IngredientsPrint Shopping List
|2||leeks, white and light green parts only, chopped and washed thoroughly (2 1/2 cups or 5 ounces)|
|2||carrots, peeled and cut into 1/2-inch pieces (2/3 cup or 3 ounces)|
|½||small celery root, peeled and cut into 1/2-inch pieces (3/4 cup or 3 ounces)|
|½||cup (1/2 ounce) parsley leaves and thin stems|
|3||tablespoons dried minced onions|
|2||tablespoons kosher salt|
|1 ½||tablespoons tomato paste|
|3||tablespoons soy sauce|
From The Shop
InstructionsMakes about 1 3/4 cups base; enough for 7 quarts broth
For the best balance of flavors, measure the prepped vegetables by weight. Kosher salt aids in grinding the vegetables. The broth base contains enough salt to keep it from freezing solid, making it easy to remove 1 tablespoon at a time. To make 1 cup of broth, stir 1 tablespoon of fresh or frozen broth base into 1 cup of boiling water. If particle-free broth is desired, let the broth steep for 5 minutes and then strain it through a fine-mesh strainer.
Process leeks, carrots, celery root, parsley, minced onions, and salt in food processor, scraping down sides of bowl frequently, until paste is as fine as possible, 3 to 4 minutes. Add tomato paste and process for 1 minute, scraping down sides of bowl every 20 seconds. Add soy sauce and continue to process 1 minute longer. Transfer mixture to airtight container and tap firmly on counter to remove air bubbles. Press small piece of parchment paper flush against surface of mixture and cover. Freeze for up to 6 months.

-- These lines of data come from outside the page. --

(** Source: lib/cxxll/python_analyzer.cpp 93-105, interpreter::parse. *)
Definition interpreter_parse (source : bytes) : sx (interpreter * K) bool := λ '(it, k),
  match pipefd (K := K) std_in (process_ it, k), pipefd (K := K) std_out (process_ it, k) with
  | (Ok in_, _), (Ok out, _) =>
      match @send_string host K (λ k buf, fd_sink_write (posix_kernel os) in_ k buf) source k with
      | (Throw e, k) => (Throw e, (it, k))
      | (Ok _, k) =>
          match @read_result host K (λ k len, fd_source_read (posix_kernel os) out k len) k with
          | (Throw e, k) => (Throw e, (it, k))
          | (Ok r, k) => (Ok (error_line_ r =? 0), (Interpreter (process_ it) r (version_ it), k))
          end
      end
  | (Throw e, _), _ => (Throw e, (it, k))
  | _, (Throw e, _) => (Throw e, (it, k))
  end.

Definition get_interpreter (w : which) (a : python_analyzer) : option interpreter :=
  match w with Python2 => python2_ a | Python3 => python3_ a end.
Definition set_interpreter (w : which) (it : interpreter) (a : python_analyzer) : python_analyzer :=
  match w with
  | Python2 => PythonAnalyzer (Some it) (python3_ a) (active_ a)
  | Python3 => PythonAnalyzer (python2_ a) (Some it) (active_ a)
  end.
Definition set_active (w : option which) : py unit := sx_modify (λ x, (PythonAnalyzer (python2_ x.1) (python3_ x.1) w, x.2)).

(** The old object is destroyed once the new one is there.
    Source: lib/cxxll/python_analyzer.cpp 172-179, python_analyzer::impl::maybe_start. *)
Definition maybe_start (w : which) (path : bytes) (version : Z) : py unit := λ '(a, k),
  let old := get_interpreter w a in
  if match old with Some it => 0 <? sp_pid (process_ it) | None => false end then (Ok tt, (a, k))
  else
    match interpreter_new path version k with
    | (Throw e, k) => (Throw e, (a, k))
    | (Ok it, k) =>
        (Ok tt, (set_interpreter w it a,
                 match old with Some o => destroy os pr (process_ o, k) | None => k end))
    end.

(** The functions and classes of the last answer stay.
    Source: lib/cxxll/python_analyzer.cpp 181-195, python_analyzer::impl::bad_string. *)
Definition bad_string (source : bytes) : py bool := λ '(a, k),
  if bool_decide (0 ∈ source) then
    match python2_ a with
    | None => (Throw fatal_signal, (a, k))
    | Some it =>
        let line := 1 + zlen (List.filter (λ c, c =? 10) (until_nul source)) in
        let r := Result (str "source code contains NUL character") (u32 line) [] []
                   (functions_ (result_ it)) (classes_ (result_ it)) in
        (Ok true, (PythonAnalyzer (Some (Interpreter (process_ it) r (version_ it))) (python3_ a) (Some Python2), k))
    end
  else (Ok false, (a, k)).

(** [pythonN_->parse (source)].
    Source: lib/cxxll/python_analyzer.cpp 214-222, python_analyzer::parse. *)
Definition parse_with (w : which) (source : bytes) : py bool := λ '(a, k),
  match get_interpreter w a with
  | None => (Throw fatal_signal, (a, k))
  | Some it => let '(r, (it, k)) := interpreter_parse source (it, k) in (r, (set_interpreter w it a, k))
  end.
Definition line_of (w : which) (a : python_analyzer) : Z :=
  match get_interpreter w a with Some it => error_line_ (result_ it) | None => 0 end.

(** Source: lib/cxxll/python_analyzer.cpp 206-231, python_analyzer::parse. *)
Definition parse (source : bytes) : py bool :=
  set_active None;;
  maybe_start Python2 (str "/usr/bin/python") 2;;
  bad ← bad_string source;
  if bad : bool then mret false
  else
    ok ← parse_with Python2 source;
    if ok : bool then set_active (Some Python2);; mret true
    else
      maybe_start Python3 (str "/usr/bin/python3") 3;;
      ok ← parse_with Python3 source;
      if ok : bool then set_active (Some Python3);; mret true
      else
        x ← sx_get;
        set_active (Some (if line_of Python2 x.1 <? line_of Python3 x.1 then Python3 else Python2));;
        mret false.

(** The objects go with the analyzer.
    Source: lib/cxxll/python_analyzer.cpp 202-204, python_analyzer::~python_analyzer. *)
Definition python_analyzer_destroy (x : python_analyzer * K) : K :=
  let drop it k := match it with Some it => destroy os pr (process_ it, k) | None => k end in
  drop (python2_ x.1) (drop (python3_ x.1) x.2).
End Analyzer.

(** ** Accessors *)

(** The interpreter [active_] points to. *)
Definition active (a : python_analyzer) : option interpreter := w ← active_ a; get_interpreter w a.
Definition of_active {A} (f : result → A) (d : A) (a : python_analyzer) : A :=
  match active a with Some it => f (result_ it) | None => d end.

(** Source: lib/cxxll/python_analyzer.cpp 233-237, python_analyzer::good. *)
Definition good (a : python_analyzer) : bool := match active a with Some it => error_line_ (result_ it) =? 0 | None => false end.
(** Source: lib/cxxll/python_analyzer.cpp 239-246, python_analyzer::version. *)
Definition version (a : python_analyzer) : Z := match active a with Some it => version_ it | None => 0 end.
(** Source: lib/cxxll/python_analyzer.cpp 248-256, python_analyzer::imports. *)
Definition imports : python_analyzer → list bytes := of_active imports_ [].
(** Source: lib/cxxll/python_analyzer.cpp 258-266, python_analyzer::attributes. *)
Definition attributes : python_analyzer → list bytes := of_active attributes_ [].
(** Source: lib/cxxll/python_analyzer.cpp 268-276, python_analyzer::functions. *)
Definition functions : python_analyzer → list bytes := of_active functions_ [].
(** Source: lib/cxxll/python_analyzer.cpp 278-286, python_analyzer::classes. *)
Definition classes : python_analyzer → list bytes := of_active classes_ [].
(** Source: lib/cxxll/python_analyzer.cpp 288-296, python_analyzer::error_message. *)
Definition error_message : python_analyzer → bytes := of_active error_ [].
(** Source: lib/cxxll/python_analyzer.cpp 298-305, python_analyzer::error_line. *)
Definition error_line : python_analyzer → Z := of_active error_line_ 0.

(** ** The encoding, as the comment in the source describes it *)

Definition enc_number (n : Z) : bytes := be_bytes 4 n.
Definition enc_string (s : bytes) : bytes := enc_number (zlen s) ++ s.
Definition enc_array (l : list bytes) : bytes := enc_number (zlen l) ++ concat (enc_string <$> l).
Definition enc_result (r : result) : bytes :=
  enc_string (error_ r) ++ enc_number (error_line_ r) ++ enc_array (imports_ r) ++ enc_array (attributes_ r)
    ++ enc_array (functions_ r) ++ enc_array (classes_ r).
Definition short {A} (l : list A) : Prop := zlen l < 2 ^ 32.
Record result_ok (r : result) : Prop := {
  ok_error : short (error_ r); ok_line : 0 <= error_line_ r < 2 ^ 32;
  ok_arrays : Forall (λ l : list bytes, short l ∧ Forall short l) [imports_ r; attributes_ r; functions_ r; classes_ r]
}.

Section Protocol.
Context (host : byte_order) {S : Type} `{Source S}.

Lemma cpu_to_be_32_bound v : 0 <= v < 2 ^ 32 → 0 <= cpu_to_be_32 host v < 2 ^ 32.
Proof.
  intros Hv. unfold cpu_to_be_32. destruct host; simpl; [|lia]. rewrite bswap32_value by done.
  destruct (swap_bytes 4 v Hv) as (_ & Hb & _). exact Hb.
Qed.

(** [m] reads the encoding [e] of [a] from whatever source has it next. *)
Definition reads {A} (m : sx S A) (e : bytes) (a : A) : Prop := ∀ src rest, source_inv src → remaining src = e ++ rest →
  ∃ src', m src = (Ok a, src') ∧ remaining src' = rest ∧ source_inv src'.
Lemma reads_bind {A B} (m : sx S A) (f : A → sx S B) e e' a b : reads m e a → reads (f a) e' b → reads (m ≫= f) (e ++ e') b.
Proof.
  intros Hm Hf src rest Hi Hr. rewrite <- app_assoc in Hr. destruct (Hm src _ Hi Hr) as (src1 & E & Hr1 & Hi1).
  rewrite (sx_bind_run _ _ _ _ _ E). by apply Hf.
Qed.
Lemma reads_ret {A} (a : A) : reads (mret a) [] a.
Proof. intros src rest Hi Hr. by exists src. Qed.
Lemma reads_bind_ret {A B} (m : sx S A) (f : A → sx S B) e a b : reads m e a → reads (f a) [] b → reads (m ≫= f) e b.
Proof. intros Hm Hf. rewrite <- (app_nil_r e). by eapply reads_bind. Qed.

Lemma reads_exactly p : reads (λ src, read_exactly src (zlen p)) p p.
Proof. intros src rest Hi Hr. by apply read_exactly_next. Qed.
Lemma reads_number n : 0 <= n < 2 ^ 32 → reads (read_number host) (enc_number n) n.
Proof.
  intros Hn src rest Hi Hr. unfold read_number.
  destruct (reads_exactly (enc_number n) src rest Hi Hr) as (src' & E & Hr' & Hi').
  change (zlen (enc_number n)) with 4 in E. rewrite E. exists src'. split_and!; [|done..].
  destruct (byte_order_wire host n 0 Hn ltac:(lia)) as (Hbe & _ & _ & _ & Hback & _).
  unfold enc_number. rewrite <- Hbe. cbn [fmap res_fmap]. f_equal. f_equal.
  rewrite host_value_memory; [done|]. by apply cpu_to_be_32_bound.
Qed.
Lemma reads_string_loop fuel : ∀ s acc, zlen s <= Z.of_nat fuel → reads (read_string_loop fuel (zlen s) acc) s (acc ++ s).
Proof.
  induction fuel as [|fuel IH]; intros s acc Hf; destruct (decide (s = [])) as [->|Hs].
  - rewrite app_nil_r. apply reads_ret.
  - destruct s; [done|]. unfold zlen in Hf. simpl in Hf. lia.
  - rewrite app_nil_r. apply reads_ret.
  - assert (0 < zlen s) by (destruct s; [done|rewrite zlen_cons; pose proof (zlen_nonneg s); lia]).
    cbn [read_string_loop]. rewrite (proj2 (Z.ltb_lt _ _)) by done. set (n := Z.min 4096 (zlen s)).
    assert (Hn : zlen (ztake n s) = n) by (apply zlen_ztake_le; lia).
    cut (reads (buf ← (λ src, read_exactly src n) : sx S bytes; read_string_loop fuel (zlen s - n) (acc ++ buf))
           (ztake n s ++ zdrop n s) ((acc ++ ztake n s) ++ zdrop n s)).
    { by rewrite <- app_assoc, ztake_zdrop_id. }
    eapply reads_bind.
    + pose proof (reads_exactly (ztake n s)) as Hx. rewrite Hn in Hx. exact Hx.
    + replace (zlen s - n) with (zlen (zdrop n s)) by (rewrite zlen_zdrop_le; lia).
      apply IH. rewrite zlen_zdrop_le; lia.
Qed.
Lemma reads_string s : short s → reads (read_string host) (enc_string s) s.
Proof.
  intros Hs. eapply reads_bind; [apply reads_number; unfold short in Hs; pose proof (zlen_nonneg s); lia|].
  apply (reads_string_loop _ s []). pose proof (zlen_nonneg s). lia.
Qed.
Lemma reads_array_loop l : ∀ acc, Forall short l → reads (read_array_loop host (length l) acc) (concat (enc_string <$> l)) (acc ++ l).
Proof.
  induction l as [|s l IH]; intros acc Hl; cbn [length read_array_loop fmap list_fmap concat].
  - rewrite app_nil_r. apply reads_ret.
  - apply Forall_cons in Hl as [Hs Hl]. eapply reads_bind; [by apply reads_string|].
    replace (acc ++ s :: l) with ((acc ++ [s]) ++ l) by (by rewrite <- app_assoc). by apply IH.
Qed.
Lemma reads_array l : short l ∧ Forall short l → reads (read_array host) (enc_array l) l.
Proof.
  intros [Hs Hl]. eapply reads_bind; [apply reads_number; unfold short in Hs; pose proof (zlen_nonneg l); lia|].
  rewrite to_nat_zlen. by apply (reads_array_loop l []).
Qed.
Lemma reads_result r : result_ok r → reads (read_result host) (enc_result r) r.
Proof.
  intros [He Hl Ha]. rewrite !Forall_cons in Ha. destruct Ha as (H1 & H2 & H3 & H4 & _). unfold read_result, enc_result.
  eapply reads_bind; [by apply reads_string|]. eapply reads_bind; [by apply reads_number|].
  do 3 (eapply reads_bind; [by apply reads_array|]). eapply reads_bind_ret; [by apply reads_array|].
  destruct r. apply reads_ret.
Qed.
End Protocol.

(** C7: The protocol between the analyzer and the interpreter, on any host: a program of
    less than 2^32 octets goes out as its length, most significant octet first, and its
    text, and an interpreter that writes the encoding of an answer (in whatever pieces
    they arrive) is understood: exactly its error, line, imports, attributes, functions
    and classes are read, and nothing behind them. *)
Theorem python_protocol (host : byte_order) {S T : Type} `{Source S} `{Sink T} :
  (∀ (sink : T) s, short s → ∃ sink', send_string host s sink = (Ok tt, sink') ∧
    received sink' = received sink ++ enc_string s) ∧
  (∀ (src : S) r rest, source_inv src → result_ok r → remaining src = enc_result r ++ rest →
    ∃ src', read_result host src = (Ok r, src') ∧ remaining src' = rest).
Proof.
  split.
  - intros sink s Hs. unfold short in Hs. pose proof (zlen_nonneg s). unfold send_string.
    replace (u32 (zlen s)) with (zlen s) by (unfold u32; rewrite Z.mod_small; lia).
    rewrite (proj1 (byte_order_wire host (zlen s) 0 ltac:(lia) ltac:(lia))).
    destruct (sink_write_spec sink (be_bytes 4 (zlen s))) as (sink1 & -> & Hr1).
    destruct (sink_write_spec sink1 s) as (sink2 & -> & Hr2). exists sink2. split; [done|].
    by rewrite Hr2, Hr1, <- app_assoc.
  - intros src r rest Hi Hok Hr. destruct (reads_result host r Hok src rest Hi Hr) as (src' & ? & ? & _). by exists src'.
Qed.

What’s In? What’s Out? Building a Balanced Broth
The key to our concentrate was finding a combination of vegetables that produced a broth that was unobtrusive but still had enough backbone to give a dish depth and complexity.
CELERY ROOT, BUT NOT CELERY: Celery root contributes a mild yet complex celery flavor, while celery comes across as bitter and sour. Celery gets its bitter flavor from a compound called sedanolide. Celery root possesses it, too, but in lesser quantities.
LEEKS AND FREEZE-DRIED ONION, BUT NOT ONION: Onion made the stock sulfurous and sweet (and too watery). Low-moisture, low-sugar leeks are more neutral, while freeze-dried minced onions provide depth.
TOMATO PASTE, BUT NOT TOMATO: Fresh tomatoes were too mild and watery, while sun-dried tomatoes were too sweet-sour; tomato paste adds a savory depth without identifying itself.
A Broth Base You Can Freeze—and Never Thaw
Our recipe calls for 2 tablespoons of kosher salt (we use Diamond Crystal). That might seem like a lot, but once the base is diluted, it contains just 399 milligrams of sodium per 1-cup serving; commercial broth ranges from 240 to 1,050 milligrams per cup.
Furthermore, because salt depresses water’s freezing point, the concentrate will never freeze solid. This means that you can keep it in the freezer for months and scoop out exactly the amount you need without ever having to thaw it.
SCOOP AND RECONSTITUTE: Mix 1 tablespoon of base with 1 cup of boiling water.